RIO — A falta de exercícios físicos está associada a um maior risco de desenvolver formas mais graves da Covid-19 e morrer em decorrência da doença, indica um estudo realizado com quase 50 mil pacientes, publicado nesta quarta-feira no periódico científico “British Journal of Sports Medicine”.
Pessoas que estavam sedentárias por pelo menos dois anos antes da pandemia eram mais propensas a serem hospitalizadas, necessitar de cuidados intensivos e morrer devido ao novo coronavírus, em comparação com pacientes que mantinham uma atividade física, constatou a pesquisa.

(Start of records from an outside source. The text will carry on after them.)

Lemma elem_of_sorted_by x l : x ∈ sorted_by key l ↔ x ∈ l.
Proof. by rewrite sorted_by_perm. Qed.

Lemma insert_by_StronglySorted (x : A) l :
  StronglySorted (key_le key) l → StronglySorted (key_le key) (insert_by key x l).
Proof.
  induction 1 as [|y l Hl IH Hy]; simpl; [by repeat constructor|].
  destruct (String.leb (key x) (key y)) eqn:Hxy.
  - constructor; [by constructor|]. constructor; [done|].
    eapply Forall_impl; [exact Hy|]. intros z Hz. unfold key_le in *.
    by etrans.
  - constructor; [done|]. rewrite insert_by_perm. constructor; [|done].
    unfold key_le. destruct (str_le_total (key x) (key y)) as [Hle|Hle];
      [unfold str_le in Hle; congruence|done].
Qed.

Lemma sorted_by_StronglySorted l : StronglySorted (key_le key) (sorted_by key l).
Proof.
  induction l as [|x l IH]; simpl; [constructor|].
  by apply insert_by_StronglySorted.
Qed.

Lemma StronglySorted_keys l :
  StronglySorted (key_le key) l → StronglySorted str_le (key <$> l).
Proof.
  induction 1 as [|x l Hl IH Hx]; simpl; [constructor|].
  constructor; [done|]. by apply Forall_fmap.
Qed.

(** The sort looks at the keys of the elements only. *)
Lemma insert_by_ext (key' : A → string) x l :
  key x = key' x → (∀ y, y ∈ l → key y = key' y) →
  insert_by key x l = insert_by key' x l.
Proof.
  intros Hx. induction l as [|y l IH]; intros Hl; simpl; [done|].
  rewrite <- Hx, <- (Hl y) by (by left).
  destruct (String.leb (key x) (key y)); [done|].
  f_equal. apply IH. intros z Hz. apply Hl. by right.
Qed.
End sorting_facts.

Lemma sorted_by_ext {A} (key key' : A → string) l :
  (∀ y, y ∈ l → key y = key' y) → sorted_by key l = sorted_by key' l.
Proof.
  induction l as [|x l IH]; intros Hl; simpl; [done|].
  rewrite <- IH by (intros z Hz; apply Hl; by right).
  apply insert_by_ext; [apply Hl; by left|].
  intros y Hy%elem_of_sorted_by. apply Hl. by right.
Qed.

(** ** Documentation lookup *)

Lemma try_fetchers_class_level W cl k :
  try_fetchers W cl k PROP_FETCHERS = ([], class_level_doc W cl k).
Proof.
  unfold class_level_doc, PROP_FETCHERS. simpl.
  unfold fetch_property.
  destruct (getattr_class W cl k) as [a|] eqn:Hattr; simpl; [|done].
  by destruct (attr_is_property a).
Qed.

Para analisar o possível impacto do o estilo de vida sedentário na gravidade da infecção, hospitalização, necessidade de reanimação e óbito pela Covid-19, pesquisadores de universidades norte-americanas compararam a evolução de 48.440 adultos com a doença entre janeiro e outubro de 2020, nos Estados Unidos.
Entre os fatores de risco para desenvolver uma versão grave da Covid-19, apenas a idade avançada e um histórico de transplante de órgãos superam o sedentarismo, indicaram os pesquisadores. Em comparação com outros fatores, como tabagismo, obesidade, hipertensão, doenças cardiovasculares e câncer, “a inatividade física foi o fator de risco mais importante em todos os resultados”, enfatizaram.